**Required work**
Copy the listing below line for line, from its opening line to the one with "co_value : Type;", both included; stop there.

**Data excerpts**
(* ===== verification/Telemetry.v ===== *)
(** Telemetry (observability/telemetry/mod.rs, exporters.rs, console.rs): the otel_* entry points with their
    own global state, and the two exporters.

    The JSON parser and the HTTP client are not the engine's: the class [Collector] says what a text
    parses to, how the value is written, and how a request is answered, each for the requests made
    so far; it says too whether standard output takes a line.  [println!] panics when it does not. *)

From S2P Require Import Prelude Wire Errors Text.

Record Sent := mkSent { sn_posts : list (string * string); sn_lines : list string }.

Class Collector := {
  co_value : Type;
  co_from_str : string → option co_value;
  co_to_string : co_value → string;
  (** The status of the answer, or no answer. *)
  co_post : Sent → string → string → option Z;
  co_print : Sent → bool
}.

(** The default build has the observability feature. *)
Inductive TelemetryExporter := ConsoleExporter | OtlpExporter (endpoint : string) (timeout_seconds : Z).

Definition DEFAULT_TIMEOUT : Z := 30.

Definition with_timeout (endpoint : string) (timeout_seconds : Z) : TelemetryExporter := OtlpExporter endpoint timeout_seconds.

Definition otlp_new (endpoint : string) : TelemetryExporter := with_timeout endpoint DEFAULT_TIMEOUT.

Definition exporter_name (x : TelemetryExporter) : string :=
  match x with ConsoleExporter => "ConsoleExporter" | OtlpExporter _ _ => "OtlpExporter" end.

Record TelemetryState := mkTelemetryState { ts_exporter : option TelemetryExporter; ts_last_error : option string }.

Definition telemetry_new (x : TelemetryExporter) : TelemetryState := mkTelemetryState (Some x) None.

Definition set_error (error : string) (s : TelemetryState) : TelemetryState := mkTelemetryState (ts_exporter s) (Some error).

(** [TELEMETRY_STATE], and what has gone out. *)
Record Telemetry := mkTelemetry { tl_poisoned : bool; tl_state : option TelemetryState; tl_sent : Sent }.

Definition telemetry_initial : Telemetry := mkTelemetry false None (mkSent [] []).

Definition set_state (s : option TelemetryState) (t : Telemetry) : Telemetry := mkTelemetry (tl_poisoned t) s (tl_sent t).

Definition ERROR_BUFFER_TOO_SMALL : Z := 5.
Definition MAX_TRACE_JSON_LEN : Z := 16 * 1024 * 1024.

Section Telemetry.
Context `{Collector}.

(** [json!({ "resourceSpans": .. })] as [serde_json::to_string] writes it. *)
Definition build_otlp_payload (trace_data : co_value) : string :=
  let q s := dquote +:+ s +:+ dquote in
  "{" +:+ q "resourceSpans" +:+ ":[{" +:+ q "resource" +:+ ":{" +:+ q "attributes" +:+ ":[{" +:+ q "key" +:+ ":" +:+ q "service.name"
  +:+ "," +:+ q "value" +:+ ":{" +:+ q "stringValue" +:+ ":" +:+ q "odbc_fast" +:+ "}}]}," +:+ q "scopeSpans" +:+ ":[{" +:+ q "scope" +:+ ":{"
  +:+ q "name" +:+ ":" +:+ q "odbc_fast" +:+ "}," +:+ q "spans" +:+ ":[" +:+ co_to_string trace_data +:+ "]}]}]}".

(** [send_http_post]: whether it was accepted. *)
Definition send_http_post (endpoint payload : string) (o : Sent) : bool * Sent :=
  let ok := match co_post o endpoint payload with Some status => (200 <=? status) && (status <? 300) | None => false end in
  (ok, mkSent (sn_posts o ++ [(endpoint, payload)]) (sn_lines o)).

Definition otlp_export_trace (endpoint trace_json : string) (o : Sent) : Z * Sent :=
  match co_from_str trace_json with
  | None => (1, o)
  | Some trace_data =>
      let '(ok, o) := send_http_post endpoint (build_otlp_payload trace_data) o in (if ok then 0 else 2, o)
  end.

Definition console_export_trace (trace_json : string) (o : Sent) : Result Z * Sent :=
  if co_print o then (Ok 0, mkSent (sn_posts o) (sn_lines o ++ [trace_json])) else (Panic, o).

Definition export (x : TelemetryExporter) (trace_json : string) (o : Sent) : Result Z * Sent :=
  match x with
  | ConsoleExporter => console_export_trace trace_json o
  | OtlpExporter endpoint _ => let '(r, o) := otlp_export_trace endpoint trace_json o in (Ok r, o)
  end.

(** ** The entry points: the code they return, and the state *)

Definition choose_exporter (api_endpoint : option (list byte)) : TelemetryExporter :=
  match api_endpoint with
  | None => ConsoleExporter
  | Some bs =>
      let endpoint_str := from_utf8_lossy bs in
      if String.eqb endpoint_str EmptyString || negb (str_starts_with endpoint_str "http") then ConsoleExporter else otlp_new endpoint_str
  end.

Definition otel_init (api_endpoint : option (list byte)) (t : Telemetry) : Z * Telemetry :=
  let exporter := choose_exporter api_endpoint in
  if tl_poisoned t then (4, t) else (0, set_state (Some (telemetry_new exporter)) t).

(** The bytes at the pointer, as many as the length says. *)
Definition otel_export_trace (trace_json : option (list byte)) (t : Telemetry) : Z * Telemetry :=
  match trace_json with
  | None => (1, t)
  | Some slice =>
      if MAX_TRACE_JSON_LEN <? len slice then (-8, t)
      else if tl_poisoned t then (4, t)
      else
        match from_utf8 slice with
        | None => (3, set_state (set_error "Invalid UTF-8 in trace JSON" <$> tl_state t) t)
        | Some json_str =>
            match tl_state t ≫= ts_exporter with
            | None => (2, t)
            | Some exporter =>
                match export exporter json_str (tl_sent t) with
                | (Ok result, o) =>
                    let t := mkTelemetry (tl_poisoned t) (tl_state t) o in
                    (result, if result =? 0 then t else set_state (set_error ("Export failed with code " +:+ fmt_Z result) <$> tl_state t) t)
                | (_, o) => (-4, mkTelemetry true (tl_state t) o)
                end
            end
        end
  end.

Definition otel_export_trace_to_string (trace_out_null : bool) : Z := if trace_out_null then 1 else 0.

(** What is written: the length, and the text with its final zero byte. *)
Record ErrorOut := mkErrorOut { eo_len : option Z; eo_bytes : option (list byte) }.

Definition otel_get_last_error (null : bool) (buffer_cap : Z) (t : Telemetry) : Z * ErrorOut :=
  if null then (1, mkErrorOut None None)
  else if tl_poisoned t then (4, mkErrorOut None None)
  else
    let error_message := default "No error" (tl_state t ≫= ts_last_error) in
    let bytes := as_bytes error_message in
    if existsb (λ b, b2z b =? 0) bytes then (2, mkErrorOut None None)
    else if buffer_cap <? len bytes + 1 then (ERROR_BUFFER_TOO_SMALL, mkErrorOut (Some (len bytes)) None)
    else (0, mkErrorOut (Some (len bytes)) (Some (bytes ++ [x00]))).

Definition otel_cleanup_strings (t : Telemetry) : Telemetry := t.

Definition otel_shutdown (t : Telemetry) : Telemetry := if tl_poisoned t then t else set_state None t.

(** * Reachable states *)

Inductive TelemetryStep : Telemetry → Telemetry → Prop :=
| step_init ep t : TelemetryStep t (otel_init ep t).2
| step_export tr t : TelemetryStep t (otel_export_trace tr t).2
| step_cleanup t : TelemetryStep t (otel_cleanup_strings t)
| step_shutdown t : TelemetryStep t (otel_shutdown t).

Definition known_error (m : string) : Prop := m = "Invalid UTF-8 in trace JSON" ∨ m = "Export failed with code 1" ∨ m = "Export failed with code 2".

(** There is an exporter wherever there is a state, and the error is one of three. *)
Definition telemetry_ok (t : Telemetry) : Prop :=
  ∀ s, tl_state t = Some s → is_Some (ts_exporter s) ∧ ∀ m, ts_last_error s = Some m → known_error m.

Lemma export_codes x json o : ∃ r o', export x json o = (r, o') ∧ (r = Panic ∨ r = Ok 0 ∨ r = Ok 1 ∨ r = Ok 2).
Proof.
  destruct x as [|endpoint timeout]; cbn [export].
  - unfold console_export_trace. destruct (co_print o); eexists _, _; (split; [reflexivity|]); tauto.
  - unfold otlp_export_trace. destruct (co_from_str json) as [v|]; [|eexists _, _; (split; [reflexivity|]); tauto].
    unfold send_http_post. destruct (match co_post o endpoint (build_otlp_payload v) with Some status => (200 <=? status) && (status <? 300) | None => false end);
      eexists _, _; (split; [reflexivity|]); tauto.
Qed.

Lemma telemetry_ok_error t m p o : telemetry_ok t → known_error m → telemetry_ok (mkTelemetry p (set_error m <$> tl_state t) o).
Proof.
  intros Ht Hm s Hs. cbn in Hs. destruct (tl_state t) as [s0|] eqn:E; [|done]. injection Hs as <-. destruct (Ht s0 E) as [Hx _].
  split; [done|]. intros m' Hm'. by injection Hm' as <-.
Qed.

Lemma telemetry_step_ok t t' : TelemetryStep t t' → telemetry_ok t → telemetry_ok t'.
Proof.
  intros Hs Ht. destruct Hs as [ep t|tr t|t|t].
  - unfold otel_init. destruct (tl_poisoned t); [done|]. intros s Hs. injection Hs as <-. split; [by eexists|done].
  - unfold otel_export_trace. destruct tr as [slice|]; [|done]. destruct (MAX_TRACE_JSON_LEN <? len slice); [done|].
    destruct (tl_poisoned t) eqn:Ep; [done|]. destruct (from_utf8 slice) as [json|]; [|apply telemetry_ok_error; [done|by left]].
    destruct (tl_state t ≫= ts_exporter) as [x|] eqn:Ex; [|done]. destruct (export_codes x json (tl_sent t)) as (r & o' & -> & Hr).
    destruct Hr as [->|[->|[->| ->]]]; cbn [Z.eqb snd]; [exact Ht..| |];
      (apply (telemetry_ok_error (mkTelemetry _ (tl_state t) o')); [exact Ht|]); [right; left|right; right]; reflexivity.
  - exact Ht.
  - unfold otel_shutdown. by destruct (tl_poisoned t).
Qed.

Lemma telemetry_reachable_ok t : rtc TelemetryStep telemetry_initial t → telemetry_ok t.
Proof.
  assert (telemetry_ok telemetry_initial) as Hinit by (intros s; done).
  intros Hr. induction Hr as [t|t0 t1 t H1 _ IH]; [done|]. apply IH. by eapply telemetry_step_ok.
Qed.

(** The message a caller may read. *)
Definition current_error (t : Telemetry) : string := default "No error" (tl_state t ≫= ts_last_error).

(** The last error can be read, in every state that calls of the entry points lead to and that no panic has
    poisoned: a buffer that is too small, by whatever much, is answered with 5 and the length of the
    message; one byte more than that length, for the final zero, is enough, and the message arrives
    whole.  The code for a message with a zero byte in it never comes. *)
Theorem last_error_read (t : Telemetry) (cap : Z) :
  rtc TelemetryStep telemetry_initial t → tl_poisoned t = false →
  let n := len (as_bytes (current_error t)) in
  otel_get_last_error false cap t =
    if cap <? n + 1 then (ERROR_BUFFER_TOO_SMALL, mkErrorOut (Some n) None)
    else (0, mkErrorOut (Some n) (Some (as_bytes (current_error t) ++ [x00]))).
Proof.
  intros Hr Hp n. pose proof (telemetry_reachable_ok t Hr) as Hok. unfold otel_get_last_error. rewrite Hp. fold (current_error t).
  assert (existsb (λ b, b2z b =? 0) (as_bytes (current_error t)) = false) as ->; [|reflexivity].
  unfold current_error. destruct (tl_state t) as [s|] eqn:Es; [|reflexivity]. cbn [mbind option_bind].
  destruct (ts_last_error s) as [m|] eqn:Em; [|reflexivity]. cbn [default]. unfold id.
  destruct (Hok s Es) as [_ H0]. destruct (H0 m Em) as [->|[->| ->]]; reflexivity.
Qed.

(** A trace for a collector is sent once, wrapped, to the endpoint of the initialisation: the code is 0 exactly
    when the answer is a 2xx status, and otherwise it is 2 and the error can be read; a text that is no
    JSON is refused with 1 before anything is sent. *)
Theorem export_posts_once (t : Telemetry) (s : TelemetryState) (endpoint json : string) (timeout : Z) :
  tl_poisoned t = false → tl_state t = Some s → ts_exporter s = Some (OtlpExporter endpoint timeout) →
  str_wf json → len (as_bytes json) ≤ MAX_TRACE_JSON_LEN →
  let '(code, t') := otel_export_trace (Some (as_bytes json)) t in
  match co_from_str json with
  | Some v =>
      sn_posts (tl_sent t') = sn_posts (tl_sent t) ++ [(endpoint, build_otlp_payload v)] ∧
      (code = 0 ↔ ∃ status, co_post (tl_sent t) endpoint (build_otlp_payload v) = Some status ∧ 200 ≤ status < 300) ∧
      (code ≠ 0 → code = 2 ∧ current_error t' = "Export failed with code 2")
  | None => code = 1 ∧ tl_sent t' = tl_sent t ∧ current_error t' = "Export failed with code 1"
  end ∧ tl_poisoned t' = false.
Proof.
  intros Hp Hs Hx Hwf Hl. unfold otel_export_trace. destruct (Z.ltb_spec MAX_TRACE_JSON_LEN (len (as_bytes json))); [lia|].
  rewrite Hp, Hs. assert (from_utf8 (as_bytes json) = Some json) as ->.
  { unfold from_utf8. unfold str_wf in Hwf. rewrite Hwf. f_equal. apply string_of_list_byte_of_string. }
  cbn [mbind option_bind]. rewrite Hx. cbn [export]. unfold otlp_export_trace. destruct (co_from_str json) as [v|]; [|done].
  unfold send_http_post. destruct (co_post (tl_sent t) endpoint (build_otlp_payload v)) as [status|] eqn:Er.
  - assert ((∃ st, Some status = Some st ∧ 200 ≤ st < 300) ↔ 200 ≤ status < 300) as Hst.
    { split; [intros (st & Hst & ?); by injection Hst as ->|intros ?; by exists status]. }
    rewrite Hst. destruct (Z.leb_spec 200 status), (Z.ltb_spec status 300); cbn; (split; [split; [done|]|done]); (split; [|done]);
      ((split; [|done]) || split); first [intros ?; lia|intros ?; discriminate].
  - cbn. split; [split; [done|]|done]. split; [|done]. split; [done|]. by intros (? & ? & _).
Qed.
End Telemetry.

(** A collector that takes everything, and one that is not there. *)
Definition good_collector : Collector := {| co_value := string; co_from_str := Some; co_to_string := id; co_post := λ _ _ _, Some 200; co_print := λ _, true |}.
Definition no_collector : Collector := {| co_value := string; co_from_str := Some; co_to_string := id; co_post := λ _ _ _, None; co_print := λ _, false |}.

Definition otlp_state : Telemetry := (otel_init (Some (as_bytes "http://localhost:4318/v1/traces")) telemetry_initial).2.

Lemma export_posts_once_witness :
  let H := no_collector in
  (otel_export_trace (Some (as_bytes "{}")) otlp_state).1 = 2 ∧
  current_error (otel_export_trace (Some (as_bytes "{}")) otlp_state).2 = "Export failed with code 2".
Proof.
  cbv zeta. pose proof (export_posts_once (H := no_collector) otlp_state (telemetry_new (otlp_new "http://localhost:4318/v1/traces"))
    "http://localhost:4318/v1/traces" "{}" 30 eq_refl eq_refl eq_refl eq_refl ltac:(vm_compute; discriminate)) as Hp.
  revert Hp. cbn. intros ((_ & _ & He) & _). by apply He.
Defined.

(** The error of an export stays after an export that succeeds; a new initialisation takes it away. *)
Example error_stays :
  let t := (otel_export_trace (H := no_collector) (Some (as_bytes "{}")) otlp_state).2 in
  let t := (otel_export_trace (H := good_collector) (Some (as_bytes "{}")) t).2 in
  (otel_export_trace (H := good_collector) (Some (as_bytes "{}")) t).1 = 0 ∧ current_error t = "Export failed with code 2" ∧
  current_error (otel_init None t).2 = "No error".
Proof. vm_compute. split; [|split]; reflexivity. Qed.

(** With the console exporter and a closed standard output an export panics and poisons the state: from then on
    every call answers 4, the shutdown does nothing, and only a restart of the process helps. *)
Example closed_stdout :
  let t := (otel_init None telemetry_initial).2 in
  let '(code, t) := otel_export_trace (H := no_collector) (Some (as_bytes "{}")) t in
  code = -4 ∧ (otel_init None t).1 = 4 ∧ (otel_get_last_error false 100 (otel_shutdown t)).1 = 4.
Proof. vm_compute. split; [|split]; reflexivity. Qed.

**Expected answer**
(* ===== verification/Telemetry.v ===== *)
(** Telemetry (observability/telemetry/mod.rs, exporters.rs, console.rs): the otel_* entry points with their
    own global state, and the two exporters.

    The JSON parser and the HTTP client are not the engine's: the class [Collector] says what a text
    parses to, how the value is written, and how a request is answered, each for the requests made
    so far; it says too whether standard output takes a line.  [println!] panics when it does not. *)

From S2P Require Import Prelude Wire Errors Text.

Record Sent := mkSent { sn_posts : list (string * string); sn_lines : list string }.

Class Collector := {
  co_value : Type;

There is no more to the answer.